Sheffield PCT published the Sheffield Health and Wellbeing Atlas online in February 2007. It displays data at different geographic levels across the city and allows interactive interrogation. The levels currently available are the city’s 100 neighbourhoods, and seven service districts. The atlas is constantly updated as new data becomes available.

Data is grouped under the headings of births, dental health, deprivation, disease groups, education, environment, housing, life expectancy, mortality, and population. Data is available for several years, allowing time-trend analysis. The Atlas contains themed maps, data tables, trend tables, graphs covering all of these areas, details of data sources and data notes.

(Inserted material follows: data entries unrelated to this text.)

(* ===== verification/TarRoundTrip.v ===== *)
(** * Round trip of the tar profile

    The archive that [write_directory_tar] produces for a directory is
    accepted by [extract_directory_tar], which unpacks exactly that directory:
    a simulation between the writer, entry by entry, and the extraction
    loop. *)

From S2P Require Import Prelude Errors Hash TarProfile TarExtract.

(** ** Exact reads *)

Lemma to_nat_len {A} (l : list A) : Z.to_nat (len l) = length l.
Proof. unfold len. lia. Qed.

Lemma read_exact_app b r : read_exact (b ++ r) (length b) = Ok (b, r).
Proof.
  unfold read_exact. rewrite length_app, (proj2 (Nat.ltb_ge _ _)) by lia.
  by rewrite take_app_length, drop_app_length.
Qed.

Lemma count_ok d n : (0 <= d)%Z -> (0 <= n)%Z -> (d + n <= U64_MAX)%Z -> count d n = Ok (d + n)%Z.
Proof. intros Hd Hn H. unfold count. by rewrite checked_add_some by (unfold U64_MAX in H; lia). Qed.

Lemma read_block_app b r d :
  length b = 512%nat -> (0 <= d)%Z -> (d + 512 <= U64_MAX)%Z ->
  read_block (b ++ r) d = Ok (b, (d + 512)%Z, r).
Proof.
  intros Hb Hd H. unfold read_block, BLOCK. rewrite <- Hb, read_exact_app.
  by rewrite count_ok by lia.
Qed.

Lemma write_zero_padding_len size : len (write_zero_padding size) = padding_of size.
Proof.
  unfold write_zero_padding, len. rewrite repeat_length. pose proof (padding_bound size). lia.
Qed.

Lemma existsb_zeros k : existsb (fun byte => negb (byte =? 0)%Z) (repeat 0%Z k) = false.
Proof. induction k as [|k IH]; [done|exact IH]. Qed.

Lemma read_padding_app r size d :
  (0 <= d)%Z -> (d + padding_of size <= U64_MAX)%Z ->
  read_padding (write_zero_padding size ++ r) size d = Ok ((d + padding_of size)%Z, r).
Proof.
  intros Hd H. unfold read_padding. pose proof (padding_bound size) as Hp. cbv zeta.
  destruct (0 <? padding_of size)%Z eqn:E; bools.
  - rewrite Z.min_l by lia.
    replace (Z.to_nat (padding_of size)) with (length (write_zero_padding size))
      by (unfold write_zero_padding; by rewrite repeat_length).
    rewrite read_exact_app. unfold write_zero_padding at 1. rewrite existsb_zeros.
    by rewrite count_ok by lia.
  - unfold write_zero_padding. replace (Z.to_nat (padding_of size)) with 0%nat by lia.
    cbn [repeat app]. by rewrite count_ok by lia.
Qed.

Lemma copy_entry_bytes_app c r d :
  (0 <= d)%Z -> (d + len c + padding_of (len c) <= U64_MAX)%Z ->
  copy_entry_bytes (c ++ write_zero_padding (len c) ++ r) (len c) d =
  Ok (c, (d + len c + padding_of (len c))%Z, r).
Proof.
  intros Hd H. unfold copy_entry_bytes. pose proof (padding_bound (len c)). pose proof (len_nonneg c).
  rewrite to_nat_len, take_app_length, drop_app_length. cbv zeta. rewrite Z.eqb_refl. cbn [negb]. rewrite count_ok by lia. rewrite read_padding_app by lia. done.
Qed.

There is also a detailed user guide.

Screenshot of the Sheffield Health and Well-being Atlas
Screenshot of the Sheffield Health and Well-being Atlas
showing average age at first birth in Sheffield neighbourhoods.

Public health report

Sheffield’s Director of Public Health Report for 2006 presents numerous links to the atlas to help illustrate key points. Jeremy Wight, Sheffield Director of Public Health said: “Throughout the Sheffield Director of Public Health Report for 2006, the Sheffield Health and Wellbeing Atlas is now accessible, which presents a huge amount of health data in a way we’ve not been able to do before. If you want to know about health in your neighbourhood, this is the place to look”

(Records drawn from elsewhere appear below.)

(* ===== verification/FsManifest.v ===== *)
(** * Filesystem-tree manifests

    The manifest format of [bobr-store/src/fs_tree.rs]: entries, their
    validation, the canonical JSON-lines writer and the strict parser.
    [serde_json] is external: its parser and the accessors of [Value] are the
    operations of [JsonApi], and [JsonObjectLaw] states what the reader relies
    on, namely that the text of a flat JSON object parses to its members. *)

From S2P Require Import Prelude Errors Hash Text.

Definition FsFileHash : Type := bytes.

Inductive FsTreeEntry :=
| EFile (path : bytes) (hash : FsFileHash)
| EDirectory (path : bytes) (uid gid mode : u32)
| ESymlink (path : bytes) (uid gid : u32) (target : bytes).

Inductive FsTreeEntryKind := KindFile | KindDirectory | KindSymlink.

(** [FsTreeManifest]. *)
Record FsTreeManifest := mkFsTreeManifest { entries : list FsTreeEntry }.

#[export] Instance FsTreeEntry_eq_dec : EqDecision FsTreeEntry.
Proof. solve_decision. Defined.
#[export] Instance FsTreeEntryKind_eq_dec : EqDecision FsTreeEntryKind.
Proof. solve_decision. Defined.
#[export] Instance FsTreeManifest_eq_dec : EqDecision FsTreeManifest.
Proof. solve_decision. Defined.

Definition path (e : FsTreeEntry) : bytes :=
  match e with EFile p _ | EDirectory p _ _ _ | ESymlink p _ _ _ => p end.

Definition kind (e : FsTreeEntry) : FsTreeEntryKind :=
  match e with
  | EFile _ _ => KindFile
  | EDirectory _ _ _ _ => KindDirectory
  | ESymlink _ _ _ _ => KindSymlink
  end.

(** [FsFileHash]: [Display] and [from_str] are the code of the hash macro
    ([Hash.display], [Hash.from_str]) with its own error type. *)
Definition ParseFsFileHashError_message (e : ParseHexHashError) : string :=
  match e with
  | InvalidLength => "hash must contain 64 lowercase hex digits"
  | InvalidHex => "hash must contain only lowercase hex digits"
  end.

Definition file_hash_to_string (h : FsFileHash) : bytes := display h.

Definition file_hash_from_str (s : bytes) : result ParseHexHashError FsFileHash :=
  if negb (length s =? 64)%nat then Err InvalidLength
  else if negb (forallb is_lower_hex s) then Err InvalidHex
  else try_map (fun chunk =>
         hi <- ok_or (decode_nibble (nth 0 chunk 0%Z)) InvalidHex ;;
         lo <- ok_or (decode_nibble (nth 1 chunk 0%Z)) InvalidHex ;;
         Ok (Z.lor (Z.shiftl hi 4) lo)) (chunks_exact 2 s).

The Atlas now allows people to easily access Sheffield’s health data. Users can interact with it intuitively to define precisely the statistics and comparisons they want. They can view the results as colourful  atlases, profiles, dashboards, performance reports and other graphics; aiding understanding. Users can also perform custom trend analyses, a service Sheffield didn’t comprehensively offer before. And of course information can be called up almost instantly, rather than ad-hoc requests taking hours or days to process as they did before when fulfilled manually.

“InstantAtlas is helping us get health messages across through visual communications rather than rows of numbers. This saves our audiences time and makes the data much more stimulating and easier to understand,” said Jones. “We can add commentary to presentations to assist interpretation too.”

Extra benefits

As well as the key added-value of improving information accessibility, there are efficiency gains. “InstantAtlas reduces our need to manually service health data requests, saving us several hours a week,” explained Jones. “I would estimate that we give around three days a year to manually uploading new data to InstantAtlas, so as well as improving our information service, there is a clear net efficiency improvement.”

Other PCTs have taken quite an interest in the Sheffield Health and Wellbeing Atlas and have met the PCT to learn about the processes and tools behind it. Public health professionals working with community groups have expressed their commendations too and various local health agencies offer web links to the atlas.

The atlas has also contributed to a prestigious public health award for Sheffield PCT. “The Association of Directors of Public Health (ADPH) praised us for our innovative approach to our 2006 public health report, especially its accessibility using interactive multimedia such as InstantAtlas,” said Jones. “We won first prize in the ADPH annual competition for the best PCT report!”